Personal information
- Born: May 4, 1992 (age 34) Atlanta, Georgia, U.S.
- Listed height: 6 ft 5 in (1.96 m)
- Listed weight: 315 lb (143 kg)

Career information
- High school: Moody (Moody, Alabama)
- College: Auburn
- NFL draft: 2015: undrafted

Career history
- Houston Texans (2015–2018); New York Giants (2019–2020);

Career NFL statistics
- Games played: 18
- Games started: 3
- Stats at Pro Football Reference

= Chad Slade (American football) =

American football player (born 1992)

Chad Torress Slade (born May 4, 1992) is an American former professional football player who was a guard in the National Football League (NFL). He played college football for the Auburn Tigers.

==College career==
Slade was a four-year starter at Auburn from 2010 to 2014. His 49 career starts were the second most among SEC offensive lineman and fourth-most in Auburn history.

==Professional career==

Pre-draft measurables
| Height | Weight | Arm length | Hand span | 40-yard dash | 10-yard split | 20-yard split | 20-yard shuttle | Three-cone drill | Vertical jump | Broad jump | Bench press |
| 6 ft 5+1⁄4 in (1.96 m) | 313 lb (142 kg) | 35 in (0.89 m) | 9+1⁄4 in (0.23 m) | 5.13 s | 1.90 s | 3.03 s | 4.74 s | 7.91 s | 29.5 in (0.75 m) | 8 ft 10 in (2.69 m) | 25 reps |
All values from Pro Day

===Houston Texans===
Slade signed with the Houston Texans as an undrafted free agent on May 8, 2015. He was placed on injured reserve on September 5, 2015, where he spent his entire rookie season.

On September 3, 2016, Slade was waived by the Texans and was signed to the practice squad the next day. He signed a reserve/future contract with the Texans on January 16, 2017, after spending the entire season on their practice squad.

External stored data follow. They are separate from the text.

(** * Correlation engine (src/correlation.ts): shallow embedding and properties

    The engine groups a batch of normalized events into episodes and builds a
    typed causal graph inside each episode.  The embedding follows the
    TypeScript class [CorrelationEngine] method by method.

    Conventions of the embedding:
    - an optional field ([z.string().optional()], [x?.f]) is an [option];
      [None] is JavaScript's [undefined];
    - a JavaScript [Map] is an association list in insertion order;
    - [Array.prototype.sort] is a stable sort driven by the sign of the
      comparator's result;
    - [String.prototype.localeCompare], the collation of the host, is a
      parameter of the engine, as are [Date] parsing, [generateId] and the
      [Storage] collaborator, which are defined in other modules; what a
      property needs of the collation is a hypothesis of that property. *)

From Stdlib Require Import List String Ascii ZArith Bool Arith Lia.
From Stdlib Require Import Permutation Sorted OrderedTypeEx.
Import ListNotations.

Local Open Scope string_scope.
Local Open Scope Z_scope.
Local Open Scope list_scope.

(* ================================================================== *)
(** ** Data model (the zod schemas of the types module)                *)
(* ================================================================== *)

Inductive SourceSystem :=
  | sys_github | sys_kubernetes | sys_otel | sys_iam | sys_feature_flag | sys_custom.

Record Source := mkSource {
  source_system : SourceSystem;
  source_adapter : string;
  source_instance : option string
}.

Inductive ActorType := actor_user | actor_service | actor_system.

Record Actor := mkActor {
  actor_type : ActorType;
  actor_id : string;
  actor_display : string;
  actor_org : option string
}.

Inductive TargetType :=
  | target_service | target_env | target_resource | target_model
  | target_feature | target_user.

Record Target := mkTarget {
  target_type : TargetType;
  target_id : string;
  target_display : string;
  target_env_name : option string;
  target_region : option string
}.

Inductive EventKind :=
  | DEPLOYMENT | FEATURE_FLAG | MODEL_DECISION | ACCESS_GRANT | ACCESS_REVOKE
  | INCIDENT | PR_MERGED | PR_OPENED | PR_APPROVED | CONFIG_CHANGE | TRACE
  | CUSTOM.

Inductive Outcome := SUCCESS | FAILURE | UNKNOWN | PENDING.

Record Correlation := mkCorrelation {
  trace_id : option string;
  commit_sha : option string;
  pr_number : option string;
  ticket_id : option string;
  deployment_id : option string;
  parent_event_id : option string
}.

Record Evidence := mkEvidence {
  raw_ref : string;
  evidence_hash : string
}.

(** The [attributes] bag is opaque to the engine; its values are kept as
    strings here. *)
Record NormalizedEvent := mkEvent {
  event_id : string;
  time : string;
  source : Source;
  kind : EventKind;
  actor : Actor;
  target : Target;
  action : string;
  outcome : Outcome;
  correlation : option Correlation;
  attributes : option (list (string * string));
  evidence : option Evidence
}.

Inductive EpisodeType :=
  | DeploymentEpisode | FlagEpisode | AccessEpisode | IncidentEpisode
  | PRMergeEpisode | CustomEpisode.

Inductive EdgeType := CAUSES | TRIGGERS | RELATES_TO | FOLLOWS.

Record GraphEdge := mkEdge {
  edge_from : string;
  edge_to : string;
  edge_type : EdgeType
}.

Record EpisodeGraph := mkGraph {
  nodes : list string;
  edges : list GraphEdge
}.

Record Episode := mkEpisode {
  episode_id : string;
  episode_type : EpisodeType;
  start_time : string;
  end_time : string;
  primary_actor : option Actor;
  primary_target : option Target;
  events : list string;
  graph : EpisodeGraph
}.

(* ================================================================== *)
(** ** JavaScript primitives used by the engine                        *)
(* ================================================================== *)

Definition EventKind_eqb (a b : EventKind) : bool :=
  match a, b with
  | DEPLOYMENT, DEPLOYMENT | FEATURE_FLAG, FEATURE_FLAG
  | MODEL_DECISION, MODEL_DECISION | ACCESS_GRANT, ACCESS_GRANT
  | ACCESS_REVOKE, ACCESS_REVOKE | INCIDENT, INCIDENT
  | PR_MERGED, PR_MERGED | PR_OPENED, PR_OPENED | PR_APPROVED, PR_APPROVED
  | CONFIG_CHANGE, CONFIG_CHANGE | TRACE, TRACE | CUSTOM, CUSTOM => true
  | _, _ => false
  end.

(** The string each member of the [EventKind] enum is at run time. *)
Definition kind_name (k : EventKind) : string :=
  match k with
  | DEPLOYMENT => "DEPLOYMENT"
  | FEATURE_FLAG => "FEATURE_FLAG"
  | MODEL_DECISION => "MODEL_DECISION"
  | ACCESS_GRANT => "ACCESS_GRANT"
  | ACCESS_REVOKE => "ACCESS_REVOKE"
  | INCIDENT => "INCIDENT"
  | PR_MERGED => "PR_MERGED"
  | PR_OPENED => "PR_OPENED"
  | PR_APPROVED => "PR_APPROVED"
  | CONFIG_CHANGE => "CONFIG_CHANGE"
  | TRACE => "TRACE"
  | CUSTOM => "CUSTOM"
  end.

(** [s.startsWith(p)]. *)
Definition startsWith (s p : string) : bool := String.prefix p s.

(** Truthiness of a value of type [string | undefined]: [undefined] and the
    empty string are falsy. *)
Definition truthy (o : option string) : bool :=
  match o with
  | None => false
  | Some s => negb (String.eqb s EmptyString)
  end.

(** [a === b] on values of type [string | undefined]. *)
Definition strict_eq (a b : option string) : bool :=
  match a, b with
  | None, None => true
  | Some x, Some y => String.eqb x y
  | _, _ => false
  end.

(** A value of type [string | undefined] inside a template literal. *)
Definition template (o : option string) : string :=
  match o with
  | None => "undefined"
  | Some s => s
  end.

(** [c?.f] for the optional correlation bag [c]. *)
Definition corr (f : Correlation -> option string) (e : NormalizedEvent)
  : option string :=
  match correlation e with
  | None => None
  | Some c => f c
  end.

(** [keys.includes(k)]. *)
Definition includes (keys : list string) (k : string) : bool :=
  existsb (String.eqb k) keys.

(** [xs.sort(cmp)]: stable; [x] stays in front of [y] when [cmp x y <= 0]. *)
Fixpoint sort_insert {A : Type} (cmp : A -> A -> Z) (x : A) (l : list A)
  : list A :=
  match l with
  | [] => [x]
  | y :: r => if cmp x y <=? 0 then x :: y :: r else y :: sort_insert cmp x r
  end.

Definition Array_sort {A : Type} (cmp : A -> A -> Z) (l : list A) : list A :=
  fold_right (sort_insert cmp) [] l.

(** A [Map<string, V>]: entries in insertion order, keys pairwise distinct. *)
Definition JsMap (V : Type) : Type := list (string * V).

Fixpoint Map_has {V : Type} (m : JsMap V) (k : string) : bool :=
  match m with
  | [] => false
  | (k', _) :: r => String.eqb k' k || Map_has r k
  end.

Fixpoint Map_get {V : Type} (m : JsMap V) (k : string) : option V :=
  match m with
  | [] => None
  | (k', v) :: r => if String.eqb k' k then Some v else Map_get r k
  end.

(** [m.set(k, v)]: an existing key keeps its position. *)
Fixpoint Map_set {V : Type} (m : JsMap V) (k : string) (v : V) : JsMap V :=
  match m with
  | [] => [(k, v)]
  | (k', v') :: r =>
      if String.eqb k' k then (k', v) :: r else (k', v') :: Map_set r k v
  end.

(** [m.get(k)!.push(x)] for a map of arrays. *)
Fixpoint Map_push {V : Type} (m : JsMap (list V)) (k : string) (x : V)
  : JsMap (list V) :=
  match m with
  | [] => []
  | (k', xs) :: r =>
      if String.eqb k' k then (k', xs ++ [x]) :: r
      else (k', xs) :: Map_push r k x
  end.

(** A [Set<string>]. *)
Definition Set_has (s : list string) (k : string) : bool :=
  existsb (String.eqb k) s.

Definition Set_add (s : list string) (k : string) : list string :=
  if Set_has s k then s else s ++ [k].

(* ================================================================== *)
(** ** Key extraction                                                  *)
(* ================================================================== *)

(** [CorrelationEngine.getCorrelationKeys] *)
Definition getCorrelationKeys (event : NormalizedEvent) : list string :=
  (if truthy (corr deployment_id event)
   then [("deployment:" ++ template (corr deployment_id event))%string]
   else [])
  ++ (if truthy (corr pr_number event)
      then [("pr:" ++ template (source_instance (source event)) ++ ":"
               ++ template (corr pr_number event))%string]
      else [])
  ++ (if truthy (corr commit_sha event)
      then [("commit:" ++ template (corr commit_sha event))%string]
      else [])
  ++ (if truthy (corr trace_id event)
      then [("trace:" ++ template (corr trace_id event))%string]
      else [])
  ++ (if truthy (corr ticket_id event)
      then [("ticket:" ++ template (corr ticket_id event))%string]
      else []).

(* ================================================================== *)
(** ** Grouping                                                        *)
(* ================================================================== *)

Definition Groups : Type := JsMap (list NormalizedEvent).

(** The two inner loops of [groupEvents] for one correlation key: walk the
    groups in insertion order; a group one of whose events carries [key]
    sets [groupKey]; the walk stops as soon as [groupKey] is truthy. *)
Fixpoint scanGroups (key : string) (groups : Groups) (groupKey : option string)
  : option string :=
  match groups with
  | [] => groupKey
  | (existingGroupKey, existingEvents) :: rest =>
      let groupKey' :=
        if existsb (fun existingEvent =>
                      includes (getCorrelationKeys existingEvent) key)
                   existingEvents
        then Some existingGroupKey else groupKey in
      if truthy groupKey' then groupKey' else scanGroups key rest groupKey'
  end.

(** The loop over the event's own correlation keys. *)
Fixpoint scanKeys (correlationKeys : list string) (groups : Groups)
                  (groupKey : option string) : option string :=
  match correlationKeys with
  | [] => groupKey
  | key :: rest =>
      let groupKey' := scanGroups key groups groupKey in
      if truthy groupKey' then groupKey' else scanKeys rest groups groupKey'
  end.

(** [correlationKeys[0] || `event:${event.id}`] *)
Definition fallbackKey (correlationKeys : list string) (event : NormalizedEvent)
  : string :=
  match correlationKeys with
  | k :: _ => if truthy (Some k) then k else ("event:" ++ event_id event)%string
  | [] => ("event:" ++ event_id event)%string
  end.

(** One iteration of the outer loop of [groupEvents].  The [eventToGroup] map
    of the source is written and never read; it is left out. *)
Definition groupStep (groups : Groups) (event : NormalizedEvent) : Groups :=
  let correlationKeys := getCorrelationKeys event in
  let found := scanKeys correlationKeys groups None in
  let groupKey :=
    match found with
    | Some k => if truthy found then k else fallbackKey correlationKeys event
    | None => fallbackKey correlationKeys event
    end in
  let groups1 :=
    if Map_has groups groupKey then groups else Map_set groups groupKey [] in
  Map_push groups1 groupKey event.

On September 2, 2017, Slade was waived by the Texans and was signed to the practice squad the next day. He was promoted to the active roster on November 29, 2017.

On September 1, 2018, Slade was waived by the Texans and was signed to the practice squad the next day.

===New York Giants===
On January 14, 2019, Slade signed a reserve/future contract with the New York Giants. He was waived on September 6, 2020, and re-signed to the practice squad. He was elevated to the active roster on September 14, November 2, and November 7 for the team's weeks 1, 8, and 9 games against the Pittsburgh Steelers, Tampa Bay Buccaneers, and Washington Football Team, and reverted to the practice squad after each game. He signed a reserve/future contract on January 4, 2021.

On August 31, 2021, Slade was released by the Giants.